Pesan Hari Kebebasan Pers Dunia
A
A
A
Eko Sulistyo
Deputi Bidang Komunikasi Politik dan Diseminasi Informasi Kantor Staf Presiden
TAHUN ini Indonesia mendapat kehormatan menjadi tuan rumah World Press Freedom Day atau Hari Kebebasan Pers Dunia (HKPD) pada 3 Mei 2017. Tema tahun ini adalah "Peran Media dalam Memajukan Masyarakat yang Damai, Adil, dan Inklusif".
Tema yang sangat kontekstual untuk merefleksikan pentingnya penguatan jurnalisme yang bebas dan berkualitas serta hubungan timbal balik antara kebebasan berekspresi, keadilan untuk semua, kekuasaan hukum, dan inklusivitas bagi pencapaian Tujuan Pembangunan Berkelanjutan, Sustainable Development Goals (SDGs).
HKPD ditetapkan dalam Sidang Umum PBB pada 1993 sebagai kelanjutan dari rekomendasi Sidang Umum Ke-26 UNESCO pada 1991. Kebebasan pers adalah bagian dari kebebasan berekspresi yang diatur dalam Universal Declaration of Human Rights.

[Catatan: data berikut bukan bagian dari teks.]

(* ===== verification/WakeTheorems.v ===== *)
(** * Theorems about the wake relay

    Of the relay as it runs ([relaying]): its limits, what it hands to the push provider, what
    an erased account leaves, and what a route keeps. *)

From S2P Require Import Prelude Sums Platform Ids Record Chat Identity WakeWire WakeRelay WakeDelivery WakeFacts WakeChanges WakeInv.

Section WakeTheorems.
Context `{P : Platform} {U : UrlBase64} {SD : Serde DeviceCredential} {WS : WakeSerde}.

(** However the requests interleave, the relay holds at most 10000 routes (64 of them
    unconfirmed, 16 of one account, 8 of one device token), 4096 events and 64 queued wakes of
    one route, 8192 events of one account and 890000 events in all; at most four challenges are
    on their way, and the counters the limits are checked against are the numbers of rows. *)
Theorem relay_limits endpoint t w :
  relaying endpoint t w →
  let db := ww_db w in
  N.of_nat (size (db_routes db)) ≤ 10000
  ∧ pending_routes (db_routes db) ≤ 64
  ∧ (∀ who, routes_of_account who (db_routes db) ≤ 16 ∧ account_events who (db_routes db) ≤ 8192)
  ∧ (∀ token, routes_of_token token (db_routes db) ≤ 8)
  ∧ (∀ id r, db_routes db !! id = Some r →
       N.of_nat (size (rt_events r)) ≤ 4096 ∧ N.of_nat (size (rt_queue r)) ≤ 64
       ∧ event_count_of r = Z.of_nat (size (rt_events r)))
  ∧ events_in (db_routes db) ≤ 890000 ∧ db_event_total db = Z.of_N (events_in (db_routes db))
  ∧ nlen (ww_pending w) ≤ 4.
Proof.
  intros H%relaying_inv. destruct H as [[[L1 L2 L3 L4 L5 L6 L7] [C1 C2]] Hp _ _ _]. cbn zeta.
  split_and!; try done.
  - intros id r Hr. destruct (L5 id r Hr). specialize (C1 id r Hr). unfold event_size, queue_size in *.
    split_and!; lia.
  - assert (events_in (db_routes (ww_db w))
            ≤ sum_over (λ _ r, excess r) (db_routes (ww_db w)) + sum_over (λ _ _, 64) (db_routes (ww_db w))).
    { rewrite <-sum_over_plus. apply sum_over_le. intros k v Hk. exists v. split; [done|].
      unfold excess, event_size. lia. }
    pose proof (sum_over_bound (λ _ _, 64) (db_routes (ww_db w)) 64 ltac:(done)). lia.
Qed.

(** C9. A wake handed to the push provider was proved, for this route and with this event, scope,
    target and category, by a credential of a sender whose account has not been erased; its
    deadline had not passed when it was selected, and the rules the route has now, if it was
    not registered anew in the meantime, still allow that sender and credential. *)
Theorem wake_notice_allowed endpoint t t' w w' id scope event category target quiet deadline :
  relaying endpoint t w → t ≤ t' →
  relay_step endpoint t' w (Some (NoticeWake id scope event category target quiet deadline)) w' →
  ∃ wk s time it selected,
    wake_valid wk time = true ∧ verify_sender id wk time = Ok s ∧ time ≤ t'
    ∧ wk_scope wk = scope ∧ wk_event wk = event ∧ wk_target wk = target ∧ wk_category wk = category
    ∧ db_erased (ww_db w) !! display (se_identity s) = None
    ∧ selected < default (time + 86400) (wk_expires wk)
    ∧ it_sender it = Some (sender_tag id (se_identity s))
    ∧ it_credential it = Some (credential_tag id (se_credential s))
    ∧ ∀ r, db_routes (ww_db w) !! id = Some r →
        rt_rules r = no_rules ∨ rules_deliver (rt_rules r) scope it = true.
Proof.
  intros Hr%relaying_inv Ht Hs. destruct Hr as [_ _ _ _ Hg]. unfold gate_ok in Hg.
  destruct (provider_given _ _ _ _ _ Hs) as [(d & q & He & Hn)|[(i & e & u & He)|(i & c & [=])]];
    rewrite He in Hg; [|by destruct Hg as (? & ? & ? & ? & ? & _)].
  destruct Hg as (it & wk & s & time & Ho & H1 & H2 & H3 & H4 & H5 & Ha).
  injection Hn as -> -> -> -> -> _ _. destruct Ho. exists wk, s, time, it, (dl_time d).
  split_and!; try done; try congruence; try lia.
Qed.

(** A call handed to the push provider was proved by a sender whose account has not been
    erased, for this route and target, less than a minute before its deadline; the rules the
    route has now name that sender's credential for an enabled scope and do not block it. *)
Theorem ring_notice_allowed endpoint t t' w w' id call invitation target deadline voip sandbox :
  relaying endpoint t w → t ≤ t' →
  relay_step endpoint t' w (Some (NoticeRing id call invitation target deadline voip sandbox)) w' →
  ∃ input s time,
    ring_valid id input time = true ∧ verify_sender id (rn_wake input) time = Ok s ∧ time ≤ t'
    ∧ rn_call_id input = call ∧ rn_invitation_id input = invitation
    ∧ wk_target (rn_wake input) = target ∧ wk_expires (rn_wake input) = Some deadline
    ∧ time < deadline ≤ time + 60
    ∧ db_erased (ww_db w) !! display (se_identity s) = None
    ∧ ∀ r, db_routes (ww_db w) !! id = Some r → rt_rules r = no_rules
        ∨ rules_ring (rt_rules r) (wk_scope (rn_wake input)) (sender_tag id (se_identity s))
            (credential_tag id (se_credential s)) = true.
Proof.
  intros Hr%relaying_inv Ht Hs. destruct Hr as [_ _ _ _ Hg]. unfold gate_ok in Hg.
  destruct (provider_given _ _ _ _ _ Hs) as [(d & q & He & [=])|[(i & e & u & He)|(i & c & [=])]].
  rewrite He in Hg. destruct Hg as (input & s & time & pr & Hn & _ & _ & H1 & H2 & H3 & H4 & Ha).
  unfold ring_notice in Hn. injection Hn as -> -> -> -> Hd _ _.
  pose proof H2 as Hv. unfold ring_valid in Hv. rewrite !andb_true_iff in Hv. destruct Hv as [_ Hx].
  exists input, s, time. destruct (wk_expires (rn_wake input)) as [x|]; [|done]. cbn in Hd. subst.
  rewrite andb_true_iff, N.ltb_lt, N.leb_le in Hx. split_and!; try done; lia.
Qed.

(** C15. While a route keeps its policy, an event its ledger holds until [x] and that is queued no
    more, because it was delivered or read, is not handed to the push provider again before
    [x]: no retried request, restart or interleaving brings it back, and no call rings for it. *)
Theorem event_delivered_once endpoint id event x t0 w0 r0 t w t' n w' :
  relaying endpoint t0 w0 → db_routes (ww_db w0) !! id = Some r0 → rt_events r0 !! event = Some x →
  (∀ scope it, rt_queue r0 !! scope = Some it → it_event it ≠ event) → ww_gate w0 = GateFree →
  kept_run endpoint id t0 w0 t w → t ≤ t' → t' < x → relay_step endpoint t' w n w' →
  (∀ scope category target quiet deadline,
     n ≠ Some (NoticeWake id scope event category target quiet deadline))
  ∧ ∀ ring until, ww_gate w' ≠ GateCalling ring id event until.
Proof.
  intros Hrel Hr0 He Hq Hg Hrun Ht Hx Hs.
  destruct (kept_spent _ _ event x _ _ _ _ Hrun) as [Hgc (r & Hr & Hsp)].
  { lia. } { by rewrite Hg. } { by exists r0. }
  assert (Hg2 := spent_gate _ _ _ _ _ _ _ _ _ Hs Hx Hgc Hr Hsp). split.
  - intros scope category target quiet deadline ->.
    destruct (provider_given _ _ _ _ _ Hs) as [(d & q & Hd & Hn)|[(i & e & u & Hd)|(i & c & [=])]].
    + rewrite Hd in Hgc. injection Hn as -> _ -> _ _ _ _. by apply Hgc.
    + pose proof (ri_gate _ _ (relaying_inv _ _ _ (kept_relaying _ _ _ _ _ _ Hrel Hrun))) as Hi.
      unfold gate_ok in Hi. rewrite Hd in Hi. by destruct Hi as (? & ? & ? & ? & Hn & _).
  - intros ring until Heq. rewrite Heq in Hg2. by apply Hg2.
Qed.

(** C22. An account's deletion is final: it stays deleted with the same request, no route is bound
    to it, every wake still queued was proved by another sender, and registering a route for it
    is refused with nothing changed. *)
Theorem erased_stays_erased endpoint t0 w0 t w who x :
  relaying endpoint t0 w0 → db_erased (ww_db w0) !! display who = Some x →
  relay_run endpoint t0 w0 t w →
  db_erased (ww_db w) !! display who = Some x
  ∧ (∀ id r, db_routes (ww_db w) !! id = Some r →
       rt_account r ≠ Some (display who)
       ∧ ∀ scope it, rt_queue r !! scope = Some it → ∃ wk s time,
           verify_sender id wk time = Ok s ∧ wk_scope wk = scope ∧ wk_event wk = it_event it
           ∧ se_identity s ≠ who)
  ∧ ∀ id owner input draw time,
      register_section id who owner input draw time (ww_db w) = (ww_db w, Err GONE).
Proof.
  intros Hrel Hx Hrun.
  assert (Hkeep : db_erased (ww_db w) !! display who = Some x).
  { clear Hrel. induction Hrun as [|t w t' n w' _ IH _ Hs]; [done|].
    destruct (step_erased _ _ _ _ _ Hs) as [->|(who2 & y & _ & Hnone & -> & _)]; [done|].
    rewrite lookup_insert_ne; [done|]. congruence. }
  assert (Hi : relay_inv t w) by (eapply relay_run_inv; [done|by eapply relaying_inv]).
  destruct Hi as [_ _ Ho Ha _]. split; [done|]. split.
  - intros id r Hr. split; [by eapply Ha|]. intros scope it Hit.
    destruct (Ho id r Hr scope it Hit) as (wk & s & time & []). exists wk, s, time.
    split_and!; try done. intros Heq. congruence.
  - intros. unfold register_section. by rewrite Hkeep.
Qed.

(** Everything queued is what the present rules of its route allow, so the conditions of the
    delivery query never hold a row back, and a new policy leaves exactly the rows it allows. *)
Theorem queue_always_allowed endpoint t w id r :
  relaying endpoint t w → db_routes (ww_db w) !! id = Some r →
  (∀ scope it, rt_queue r !! scope = Some it →
     rules_deliver (rt_rules r) scope it = true
     ∧ ∀ time, deliverable time r scope it
         = ro_active (rt_row r) && (it_next it <=? time) && (ro_next_send (rt_row r) <=? time))
  ∧ ∀ p digest scope it,
      rt_queue (apply_policy p digest r) !! scope = Some it ↔
      rt_queue r !! scope = Some it ∧ rules_deliver (new_rules p digest (rt_rules r)) scope it = true.
Proof.
  intros Hrel Hr. split; [|intros; apply policy_queue].
  destruct (relaying_allowed _ _ _ _ _ Hrel Hr) as [_ Hq]. intros scope it Hit.
  assert (Hd := Hq scope it Hit). split; [done|]. intros time. unfold deliverable. rewrite Hd.
  by rewrite andb_true_r.
Qed.

(** After a sender the rules do not name has been admitted to a route, no other such sender
    is for five minutes, as long as the route keeps its policy: its wake changes nothing. *)
Theorem untrusted_budget endpoint id key1 wk1 s1 time1 db0 r1 t0 w0 t w r key2 wk2 s2 time2 :
  wake_valid wk1 time1 = true → verify_sender id wk1 time1 = Ok s1 →
  db_routes db0 !! id = Some r1 →
  admits (rt_rules r1) wk1 (sender_tag id (se_identity s1)) (credential_tag id (se_credential s1))
    = Some false →
  ww_db w0 = (wake_section id key1 wk1 time1 db0).1 → ww_db w0 ≠ db0 →
  kept_run endpoint id t0 w0 t w → db_routes (ww_db w) !! id = Some r →
  wake_valid wk2 time2 = true → verify_sender id wk2 time2 = Ok s2 →
  admits (rt_rules r) wk2 (sender_tag id (se_identity s2)) (credential_tag id (se_credential s2))
    = Some false →
  time2 < time1 + 300 →
  (wake_section id key2 wk2 time2 (ww_db w)).1 = ww_db w.
Proof.
  intros Hv1 Hs1 Hr1 Ha1 Hdb Hne Hrun Hr Hv2 Hs2 Ha2 Hlt.
  destruct (wake_outcome id key1 wk1 time1 db0 Hv1) as [Heq|(r1' & s & au & Hr1' & _ & Had & Hm)];
    [congruence|].
  rewrite Hr1 in Hr1'. injection Hr1' as <-. rewrite <-Hdb in Hm.
  assert (Hau : au = false).
  { pose proof (ad_rules _ _ _ _ _ _ _ _ Had) as Hru. pose proof (ad_sender _ _ _ _ _ _ _ _ Had) as Hse.
    rewrite Hs1 in Hse. injection Hse as <-. cbn in Hru. congruence. }
  subst au.
  assert (Hb : budget (admitted id (purge_route (λ _ x, x <=? time1) r1) wk1 s false time1) ≤ budget r).
  { eapply (kept_relation (λ a b, budget a ≤ budget b)); [..|exact Hrun| |exact Hr];
      [done|intros; lia|intros; by eapply changes_budget|]. rewrite Hm. apply lookup_insert_eq. }
  assert (Hb2 : time1 + 300 ≤ budget r) by (etrans; [|exact Hb]; done).
  destruct (wake_outcome id key2 wk2 time2 (ww_db w) Hv2) as [Heq|(r2 & s' & au & Hr2 & _ & Had2 & _)];
    [done|].
  rewrite Hr in Hr2. injection Hr2 as <-. exfalso.
  pose proof (ad_sender _ _ _ _ _ _ _ _ Had2) as Hse. rewrite Hs2 in Hse. injection Hse as <-.
  pose proof (ad_rules _ _ _ _ _ _ _ _ Had2) as Hru. cbn in Hru. rewrite Ha2 in Hru. injection Hru as <-.
  pose proof (ad_budget _ _ _ _ _ _ _ _ Had2 eq_refl) as Hw. apply untrusted_waits_false in Hw.
  change (budget (purge_route _ r)) with (budget r) in Hw. lia.
Qed.

(** A route that keeps its policy never goes back to an older one: its rules are the same, or
    those of a later revision, whatever requests are replayed. *)
Theorem recipient_policy_forward endpoint id t0 w0 t w r0 r :
  kept_run endpoint id t0 w0 t w →
  db_routes (ww_db w0) !! id = Some r0 → db_routes (ww_db w) !! id = Some r →
  rt_rules r = rt_rules r0 ∨ (rules_revision (rt_rules r0) < rules_revision (rt_rules r))%Z.
Proof.
  intros Hrun H0 Hr.
  refine (kept_relation (λ a b, forward (rt_rules a) (rt_rules b)) _ _ _ _ _ _ _ _ _ _ _ Hrun H0 Hr).
  - by left.
  - intros a b c. apply forward_trans.
  - intros. by eapply changes_forward.
Qed.

(** Whatever order the database scans the queue in, the worker is given no row exactly when
    none is due, and otherwise one that is due and that no due row precedes by time and route. *)
Theorem select_first_due time order db :
  (∀ l, order l ≡ₚ l) →
  let db' := (select time order db).1 in
  let due id r scope it :=
    db_routes db' !! id = Some r ∧ rt_queue r !! scope = Some it ∧ deliverable time r scope it = true in
  match (select time order db).2 with
  | None => ∀ id r scope it, ¬ due id r scope it
  | Some d => ∃ id r scope it, due id r scope it ∧ d = delivery_of time (id, r, (scope, it))
      ∧ time < dl_expires d
      ∧ ∀ id' r' scope' it', due id' r' scope' it' →
          it_next it < it_next it' ∨ it_next it = it_next it' ∧ String.le id id'
  end.
Proof.
  intros Ho. cbn zeta. pose proof (select_spec time order db Ho) as Hsp.
  change (select time order db).1 with (drop_stale_items time db).
  destruct (select time order db).2 as [d|].
  - destruct Hsp as ([[id r] [scope it]] & Hx & Hd & -> & Hmin). apply elem_of_queue_rows in Hx as [Hr Hit].
    exists id, r, scope, it. split; [done|]. split; [done|]. split; [by eapply stale_rows|].
    intros id' r' scope' it' (Hr' & Hit' & Hd').
    assert (Hin : (id', r', (scope', it')) ∈ queue_rows (drop_stale_items time db))
      by by apply elem_of_queue_rows.
    specialize (Hmin _ Hin Hd'). by apply row_before_false in Hmin.
  - intros id r scope it (Hr & Hit & Hd).
    assert (Hin : (id, r, (scope, it)) ∈ queue_rows (drop_stale_items time db))
      by by apply elem_of_queue_rows.
    apply Hsp in Hin. unfold row_due in Hin. cbn in Hin. congruence.
Qed.

End WakeTheorems.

Menurut UNESCO, HKPD berfungsi sebagai kesempatan untuk menginformasikan kepada publik tentang pelanggaran kebebasan pers di berbagai negara seperti sensor dan penutupan media, tindakan pelecehan, ancaman kekerasan, penahanan, dan pembunuhan kepada wartawan. HKPD juga berfungsi sebagai pengingat kepada pemerintah di seluruh dunia untuk menghormati kebebasan pers.
Pada peringatan tahun ini, UNESCO juga akan memberikan penghargaan Guillermo Cano World Press Freedom Prize 2017 kepada Dawit Isaak, jurnalis keturunan Eritrea-Swedia, yang dipenjara dan tidak diketahui keberadaannya. Penghargaan "Guillermo Cano Isaza" diambil dari nama seorang jurnalis Kolombia yang dibunuh dengan alasan politik (asasin) di depan kantornya pada 17 Desember 1986.
Penghargaan ini tidak hanya diberikan kepada perorangan, tapi juga institusi yang berkontribusi luar biasa terhadap kebebasan pers di dunia.
Media dan SDGs
Sumbangan media bagi pemerintahan dan pembangunan yang baik telah diakui dalam Konferensi Pembangunan Berkelanjutan pada 25 September 2015. Konferensi yang diikuti 193 negara anggota PBB ini telah merumuskan agenda 17 Tujuan Pembangunan Berkelanjutan (SDGs) untuk mengakhiri kemiskinan, memerangi kesenjangan dan ketidakadilan, serta menghadapi perubahan iklim yang diharapkan bisa dicapai pada 2030.
Pengakuan atas peran media ini masuk dalam tujuan 16, yaitu mendukung masyarakat yang damai dan inklusif untuk pembangunan berkelanjutan, akses terhadap keadilan bagi semua, dan membangun institusi-institusi yang efektif, akuntabel, dan inklusif di semua level. Pada butir 16.10 tujuan ini dinyatakan untuk "memastikan akses publik terhadap informasi dan melindungi kebebasan fundamental sesuai dengan perundang-undangan nasional dan perjanjian internasional."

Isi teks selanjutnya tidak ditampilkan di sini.